#### WHAT YOU WILL DO:
Below are some records; find each line that carries the word "live" and copy it.

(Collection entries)
(* ===== verification/TxDriverFacts.v ===== *)
(** What holds of every transaction as its driver runs it: the statements in flight fit the
    state, a deadline is always armed, the lane's buffer of change events is the one of the
    frames and of the server, and nothing panics. *)

From S2P Require Export TxReducerFacts TxDriver.

(** * The invariant *)

(** Neither ended nor being ended. *)
Definition running (r : TxReducer) : Prop :=
  (∃ g t, tx_slot r = Armed Execution g t) ∧ tx_cleanup r = None ∧ tx_terminal_promised r = false ∧
  tx_outcome r = None.

(** The statements in flight fit the state: at most one, besides the cancellation. *)
Definition phase (r : TxReducer) (ps : list Pending) : Prop :=
  match tx_state r with
  | Preparing => running r ∧ ps = [] ∧ tx_active r = None
  | Starting => running r ∧ ∃ t, ps = [PBegin t] ∧ tx_active r = Some t
  | Idle | Poisoned => running r ∧ ps = [] ∧ tx_active r = None ∧ tx_session r = OwnedByRegistry
  | InFlight | Quiescing => running r ∧ (tx_state r = Quiescing → tx_settle_intent r ≠ None) ∧
      ∃ p, ps = [p] ∧ creator_command p ∧ tx_active r = Some (pending_token p) ∧
        tx_session r = OwnedByCommand (pending_token p)
  | Settling => (∃ g t, tx_slot r = Armed TerminalSql g t) ∧ tx_cleanup r = None ∧
      tx_terminal_promised r = false ∧ tx_outcome r = None ∧
      ∃ t command intent, ps = [PTerminal t command] ∧ tx_active r = Some t ∧ tx_session r = OwnedByCommand t ∧
        tx_settle_intent r = Some intent
  | Cancelling => (∃ g t, tx_slot r = Armed CancellationSql g t) ∧ tx_cleanup r ≠ None ∧
      tx_terminal_promised r = false ∧ tx_outcome r = None ∧
      ∃ t goal live, tx_cancellation_token r = Some t ∧ ps = live ++ [PCancellation t goal] ∧
        (live = [] ∨ ∃ p, live = [p] ∧ tx_active r = Some (pending_token p) ∧
                       (creator_command p ∨ p = PBegin (pending_token p)))
  | Settled => tx_slot r = Disarmed ∧ tx_outcome r ≠ None ∧ (tx_outcome r = Some Committed → ps = [])
  end.

(** The frames, the lane's buffer and the server's side agree: what was queued since a
    savepoint lies in the queue after what was queued before it, the marks are the lengths
    the queue had, and the server would undo exactly to there. *)
Inductive agree : list Frame → list Effect → list nat → list (bytes * list Effect) → Prop :=
  | agree_root id own es : agree [mk_frame id None FrameOpen own] es [] []
  | agree_opening id n own frames es marks sps : agree frames es marks sps →
      agree (mk_frame id (Some n) FrameOpening own :: frames) es marks sps
  | agree_child id n status own frames below es marks sps : status ≠ FrameOpening →
      agree frames below marks sps →
      agree (mk_frame id (Some n) status own :: frames) (below ++ es) (length below :: marks) ((n, below) :: sps).

Definition is_open (f : Frame) : Prop := fr_status f = FrameOpen.

(** The innermost frame fits the statement in flight; the frames around it are open. *)
Definition frames_fit (r : TxReducer) (ps : list Pending) : Prop :=
  match fs_frames (tx_frames r) with
  | [] => False
  | f :: rest => Forall is_open rest ∧
      match ps with
      | [PSavepoint _ frame n] => fr_id f = frame ∧ fr_savepoint f = Some n ∧ fr_status f = FrameOpening
      | [PRollbackTo _ frame n] | [PRelease _ frame n] =>
          fr_id f = frame ∧ fr_savepoint f = Some n ∧ fr_status f ≠ FrameOpening
      | [] => fr_status f ≠ FrameOpening ∧ (tx_state r = Idle → is_open f)
      | _ => is_open f
      end
  end.

Section driver_facts.
Context `{Server} `{!ServerLaws}.

Definition linked (r : TxReducer) (ps : list Pending) (em : Emits) (srv : Srv) (late : list Effect) : Prop :=
  match tx_state r with
  | Preparing | Starting => fs_frames (tx_frames r) = [] ∧ em = mk_emits [] [] ∧ late = []
  | Idle | InFlight | Quiescing | Poisoned =>
      agree (fs_frames (tx_frames r)) (em_pending em) (em_marks em) (sv_savepoints srv) ∧
      sv_changes srv = em_pending em ∧ frames_fit r ps ∧ late = []
  | Settling => sv_changes srv = em_pending em ++ late
  | Cancelling | Settled => True
  end.

Definition truthful (r : TxReducer) (published late : list Effect) (committed : option (list Effect)) : Prop :=
  if bool_decide (tx_outcome r = Some Committed) then committed = Some (published ++ late) else published = [].

Definition good (d : Drive) : Prop :=
  phase (dr_tx d) (dr_pending d) ∧ linked (dr_tx d) (dr_pending d) (dr_emits d) (dr_server d) (dr_late d) ∧
  truthful (dr_tx d) (dr_published d) (dr_late d) (dr_committed d).

Lemma good_admit expected budgets now max_depth d : admit_drive expected budgets now max_depth = Some d → good d.
Proof. intros [= <-]. split; [|by split]. cbn. split; [|done]. split; [cbn; eauto|done]. Qed.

#### RESULT OF THE TASK:
      ∃ t goal live, tx_cancellation_token r = Some t ∧ ps = live ++ [PCancellation t goal] ∧
        (live = [] ∨ ∃ p, live = [p] ∧ tx_active r = Some (pending_token p) ∧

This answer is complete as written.